8. The main contentions raised by the petitioner in the petitions are as follows :--

1. that the Commissioner, Sales Tax, has in exercise ol his powers under Rule 3 (2) of the Sales Tax Rules, 1950, determined the jurisdiction of the Sales Tax Officers at Indore, according to which Shri Pancholia alone was empowered to make assessment in petitioner's case and that Shri Kolhe had neither any jurisdiction nor authority to do it;

2. that the petitioner had applied to the Commissioner, Sales Tax, for transferring his pending case relating to the assessment for the year 1951-52-only; that the Commissioner transferred all the pending cases as also cases relating to future assessment of the petitioner to Shri Kolhe, which was illegal and contrary to law; Shri Kolhe did not, and could not, therefore acquire jurisdiction to assess the petitioner for the years 1952-53 and 1953-54; that therefore the assessment orders passed by Shri Kolhe were without jurisdiction and not binding on the petitioner;

3. that the pecuniary jurisdiction fixed on the basis of the taxable turnover is to he determined with reference to and on the basis of the return filed by the assessee; that Shri Kolhe could not be held to have acquired jurisdiction to assess the petitioner even on the basis of his pecuniary jurisdiction and the assessment made is devoid of any force even for this reason.

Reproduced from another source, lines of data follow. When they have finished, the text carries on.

(* ===== verification/Indexer.v ===== *)
(** * Index tables of the connection manager

    [librdmacm/src/indexer.c] and [indexer.h]: two-level tables of at most 65536
    pointers.  [struct indexer] hands out indices from a free list threaded through
    the unused cells; [struct index_map] associates a pointer with an index chosen by
    the caller, and is what [cma.c] keeps its identifiers in.  A cell is its 64 raw
    bits: the union of a pointer and a 32-bit link overlays the two. *)

From S2P Require Import Prelude.

Definition IDX_INDEX_BITS : Z := 16.
Definition IDX_ENTRY_BITS : Z := 10.
Definition IDX_ENTRY_SIZE : Z := Z.shiftl 1 IDX_ENTRY_BITS.
Definition IDX_ARRAY_SIZE : Z := Z.shiftl 1 (IDX_INDEX_BITS - IDX_ENTRY_BITS).
Definition IDX_MAX_INDEX : Z := Z.shiftl 1 IDX_INDEX_BITS - 1.

Definition idx_array_index (index : Z) : Z := Z.shiftr index IDX_ENTRY_BITS.
Definition idx_entry_index (index : Z) : Z := Z.land index (IDX_ENTRY_SIZE - 1).

(** ** The two levels

    The blocks that are allocated, by their number; a missing block is NULL. *)
Abbreviation blocks := (gmap Z (list Z)).

Definition block_at (a : blocks) (index : Z) : res (list Z) :=
  do* in_bounds "array" (idx_array_index index) IDX_ARRAY_SIZE;
  deref "entry" (a !! idx_array_index index).

Definition cell (a : blocks) (index : Z) : res Z :=
  let* entry := block_at a index in
  deref "entry[]" (entry !! Z.to_nat (idx_entry_index index)).

Definition set_cell (a : blocks) (index v : Z) : res blocks :=
  let* entry := block_at a index in
  Ok (<[idx_array_index index := <[Z.to_nat (idx_entry_index index) := v]> entry]> a).

(** [union idx_entry]: the link is the low half of the pointer. *)
Definition next_of (raw : Z) : Z := s32 raw.
Definition with_next (raw n : Z) : Z := raw - raw mod 2 ^ 32 + u32 n.

(** ** [struct indexer] *)
Record indexer := mkIndexer { idx_array : blocks; free_list : Z; idx_size : Z }.

Definition empty_indexer : indexer := mkIndexer ∅ 0 0.

(** The new block: each entry is linked to the next one, the last to the free list. *)
Definition linked_block (start_index free : Z) : list Z :=
  ((λ i, with_next 0 (start_index + i + 1)) <$> seqZ 0 (IDX_ENTRY_SIZE - 1)) ++ [with_next 0 free].

(** [alloc] tells whether [calloc] succeeds. *)
Definition idx_grow (alloc : bool) (idx : indexer) : Z * indexer :=
  if Z.leb IDX_ARRAY_SIZE (idx_size idx) then (-1, idx)
  else if negb alloc then (-1, mkIndexer (delete (idx_size idx) (idx_array idx)) (free_list idx) (idx_size idx))
  else
    let start_index := Z.shiftl (idx_size idx) IDX_ENTRY_BITS in
    let a := <[idx_size idx := linked_block start_index (free_list idx)]> (idx_array idx) in
    let start_index := if Z.eqb start_index 0 then start_index + 1 else start_index in
    (start_index, mkIndexer a start_index (idx_size idx + 1)).

Definition idx_insert (alloc : bool) (item : Z) (idx : indexer) : res (Z * indexer) :=
  let '(index, idx) := if Z.eqb (free_list idx) 0 then idx_grow alloc idx else (free_list idx, idx) in
  if Z.leb index 0 then Ok (index, idx)
  else
    let* raw := cell (idx_array idx) index in
    let* a := set_cell (idx_array idx) index item in
    Ok (index, mkIndexer a (next_of raw) (idx_size idx)).

Definition idx_remove (index : Z) (idx : indexer) : res (Z * indexer) :=
  let* item := cell (idx_array idx) index in
  let* a := set_cell (idx_array idx) index (with_next item (free_list idx)) in
  Ok (item, mkIndexer a index (idx_size idx)).

Definition idx_replace (index item : Z) (idx : indexer) : res indexer :=
  let* a := set_cell (idx_array idx) index item in
  Ok (mkIndexer a (free_list idx) (idx_size idx)).

Definition idx_at (index : Z) (idx : indexer) : res Z := cell (idx_array idx) index.

(** ** [struct index_map]; 0 is NULL *)
Abbreviation index_map := blocks.

Definition idm_grow (alloc : bool) (index : Z) (idm : index_map) : res (Z * index_map) :=
  do* in_bounds "array" (idx_array_index index) IDX_ARRAY_SIZE;
  if alloc
  then Ok (index, <[idx_array_index index := replicate (Z.to_nat IDX_ENTRY_SIZE) 0]> idm)
  else Ok (-1, delete (idx_array_index index) idm).

Definition idm_set (alloc : bool) (index item : Z) (idm : index_map) : res (Z * index_map) :=
  if Z.ltb IDX_MAX_INDEX index then Ok (-1, idm)
  else
    do* in_bounds "array" (idx_array_index index) IDX_ARRAY_SIZE;
    let* (r, idm) := (match idm !! idx_array_index index with
                      | Some _ => Ok (0, idm)
                      | None => idm_grow alloc index idm
                      end) in
    if Z.ltb r 0 then Ok (-1, idm)
    else let* idm := set_cell idm index item in Ok (index, idm).

Definition idm_clear (index : Z) (idm : index_map) : res (Z * index_map) :=
  let* item := cell idm index in
  let* idm := set_cell idm index 0 in
  Ok (item, idm).

Definition idm_at (index : Z) (idm : index_map) : res Z := cell idm index.

Definition idm_lookup (index : Z) (idm : index_map) : res Z :=
  if Z.leb index IDX_MAX_INDEX then
    do* in_bounds "array" (idx_array_index index) IDX_ARRAY_SIZE;
    match idm !! idx_array_index index with
    | Some _ => idm_at index idm
    | None => Ok 0
    end
  else Ok 0.

(** [cma.c]: the identifiers of the connection manager by their handle; the result
    of the insertion is not looked at. *)
Definition ucma_insert_id (alloc : bool) (handle id : Z) (idm : index_map) : res index_map :=
  let* (_, idm) := idm_set alloc (s32 handle) id idm in Ok idm.

Definition ucma_remove_id (handle : Z) (idm : index_map) : res index_map :=
  if Z.leb handle IDX_MAX_INDEX then let* (_, idm) := idm_clear (s32 handle) idm in Ok idm
  else Ok idm.

Definition ucma_lookup_id (handle : Z) (idm : index_map) : res Z := idm_lookup handle idm.

(** ** Cells *)

Lemma split_index i : 0 ≤ i < 65536 →
  0 ≤ idx_array_index i < 64 ∧ 0 ≤ idx_entry_index i < 1024 ∧ i = idx_array_index i * 1024 + idx_entry_index i.
Proof.
  intros Hi. unfold idx_array_index, idx_entry_index.
  change (IDX_ENTRY_SIZE - 1) with (Z.ones 10). rewrite Z.land_ones by lia.
  rewrite Z.shiftr_div_pow2 by (unfold IDX_ENTRY_BITS; lia).
  change (2 ^ IDX_ENTRY_BITS) with 1024. change (2 ^ 10) with 1024.
  pose proof (Z.div_mod i 1024). pose proof (Z.mod_pos_bound i 1024). lia.
Qed.

(** The blocks [0 .. n) are there, each of full length. *)
Definition full (a : blocks) (b : Z) : Prop := ∃ e, a !! b = Some e ∧ lenZ e = 1024.

(** The contents of a cell, in proofs. *)
Definition peek (a : blocks) (i : Z) : Z :=
  match a !! idx_array_index i with
  | Some e => default 0 (e !! Z.to_nat (idx_entry_index i))
  | None => 0
  end.

Lemma block_at_Ok a i e : 0 ≤ i < 65536 → a !! idx_array_index i = Some e → block_at a i = Ok e.
Proof.
  intros Hi He. unfold block_at. rewrite (proj2 (in_bounds_Ok _ _ _)).
  - cbn [rbind]. by rewrite He.
  - change IDX_ARRAY_SIZE with 64. apply split_index in Hi. tauto.
Qed.

Lemma cell_Ok a i : 0 ≤ i < 65536 → full a (idx_array_index i) → cell a i = Ok (peek a i).
Proof.
  intros Hi (e & He & Hlen). unfold cell. rewrite (block_at_Ok _ _ _ Hi He). cbn [rbind].
  unfold peek. rewrite He. destruct (split_index i Hi) as (_ & Hr & _). unfold lenZ in Hlen.
  destruct (lookup_lt_is_Some_2 e (Z.to_nat (idx_entry_index i))) as [v Hv]; [lia|]. by rewrite Hv.
Qed.

Lemma set_cell_Ok a i v : 0 ≤ i < 65536 → full a (idx_array_index i) →
  ∃ a', set_cell a i v = Ok a' ∧ (∀ b, full a b → full a' b) ∧ (∀ b, a !! b = None → a' !! b = None) ∧
    peek a' i = v ∧ ∀ j, 0 ≤ j < 65536 → j ≠ i → peek a' j = peek a j.
Proof.
  intros Hi (e & He & Hlen). unfold set_cell. rewrite (block_at_Ok _ _ _ Hi He). cbn [rbind].
  destruct (split_index i Hi) as (_ & Hr & Hsi). unfold lenZ in Hlen.
  eexists. split; [done|]. repeat split.
  - intros b (e' & He' & Hlen'). unfold full. destruct (decide (b = idx_array_index i)) as [->|Hne].
    + eexists. split; [apply lookup_insert_eq|]. unfold lenZ. by rewrite length_insert.
    + exists e'. by rewrite lookup_insert_ne by done.
  - intros b Hb. rewrite lookup_insert_ne; [done|]. intros <-. congruence.
  - unfold peek. rewrite lookup_insert_eq, list_lookup_insert_eq by lia. done.
  - intros j Hj Hne. unfold peek. destruct (split_index j Hj) as (_ & Hrj & Hsj).
    destruct (decide (idx_array_index j = idx_array_index i)) as [E|E].
    + rewrite E, lookup_insert_eq, He. rewrite list_lookup_insert_ne; [done|]. intros E'. apply Hne. lia.
    + by rewrite lookup_insert_ne by done.
Qed.

Lemma s32_id z : 0 ≤ z < 65537 → s32 z = z.
Proof.
  intros Hz. unfold s32, sint. rewrite Z.mod_small by lia. change (2 ^ (32 - 1)) with 2147483648.
  by rewrite (proj2 (Z.ltb_lt _ _)) by lia.
Qed.

Lemma next_with_next raw n : 0 ≤ n < 65537 → next_of (with_next raw n) = n.
Proof.
  intros Hn. unfold next_of, with_next, s32, sint. rewrite u32_id by lia.
  replace ((raw - raw mod 2 ^ 32 + n) mod 2 ^ 32) with n.
  - change (2 ^ (32 - 1)) with 2147483648. by rewrite (proj2 (Z.ltb_lt _ _)) by lia.
  - rewrite Z.add_comm. rewrite <- Z.add_mod_idemp_r by lia. rewrite Zminus_mod_idemp_r.
    rewrite Z.sub_diag, Z.mod_0_l, Z.add_0_r, Z.mod_small by lia. done.
Qed.

(** ** What the indexer promises

    The pointers stored so far, by index.  An insertion gives an index in
    [1 .. 65535] that is not in use, or fails when there is no memory or none is
    left. *)
Inductive idx_op := Insert (alloc : bool) (item : Z) | Remove (index : Z) | Replace (index item : Z) | At (index : Z).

9. The petitioner has impleaded the Chief Secretary to the Government of Madhya Bharat, the Commissioner, Sales Tax, and the Sales Tax Officer, Shri Kolhe, as opponents in this case. All the opponents opposed the petitions. The opponent No. 2, the Commissioner, Sales Tax and the Sales Tax Officer Shri Kolhe, raised their contentions by filing separate returns.

10. In the return filed by the Commissioner, it is contended:

1. that on 22-7-1954 the petitioner applied under Rule 46 of the Madhya Bharat Sales Tax Rules, 1950, for transfer of his assessment case from the jurisdic-tion of Shri Pancholia, the Assessing Authority, Indore, on the ground that he was personally preju-diced against the petitioner; that on considering the allegations and the merits of the case and for the ends of justice the petitioner's assessment case was transferred to the jurisdiction of Shri Kolhe, Sales Tax Officer, Indore;

2. that under Rule 46 of the Madhya Bharat Sales Tax Rules, 1950. the Commissioner had power to transfer any case or class of cases pending before any Sales Tax Officer to another Sales Tax Officer and in exercise of that power, he had issued the order dated 11-10-1954;

3. that on 15-11-1954 the petitioner applied through his Sales Tax Practitioner, accepting transfer of his case from the jurisdiction of Shri Pancholia to the jurisdiction of Shri Kolhe and requested the Commissioner to give retrospective effect to his order by directing Shri Kolhe re-open the assessment order for the year 1951-52; that the application dated 15-11-1954 clearly showed that the petitioner accepted and had knowledge of his assessment cases having been transferred to the jurisdiction of Shri Kolhe.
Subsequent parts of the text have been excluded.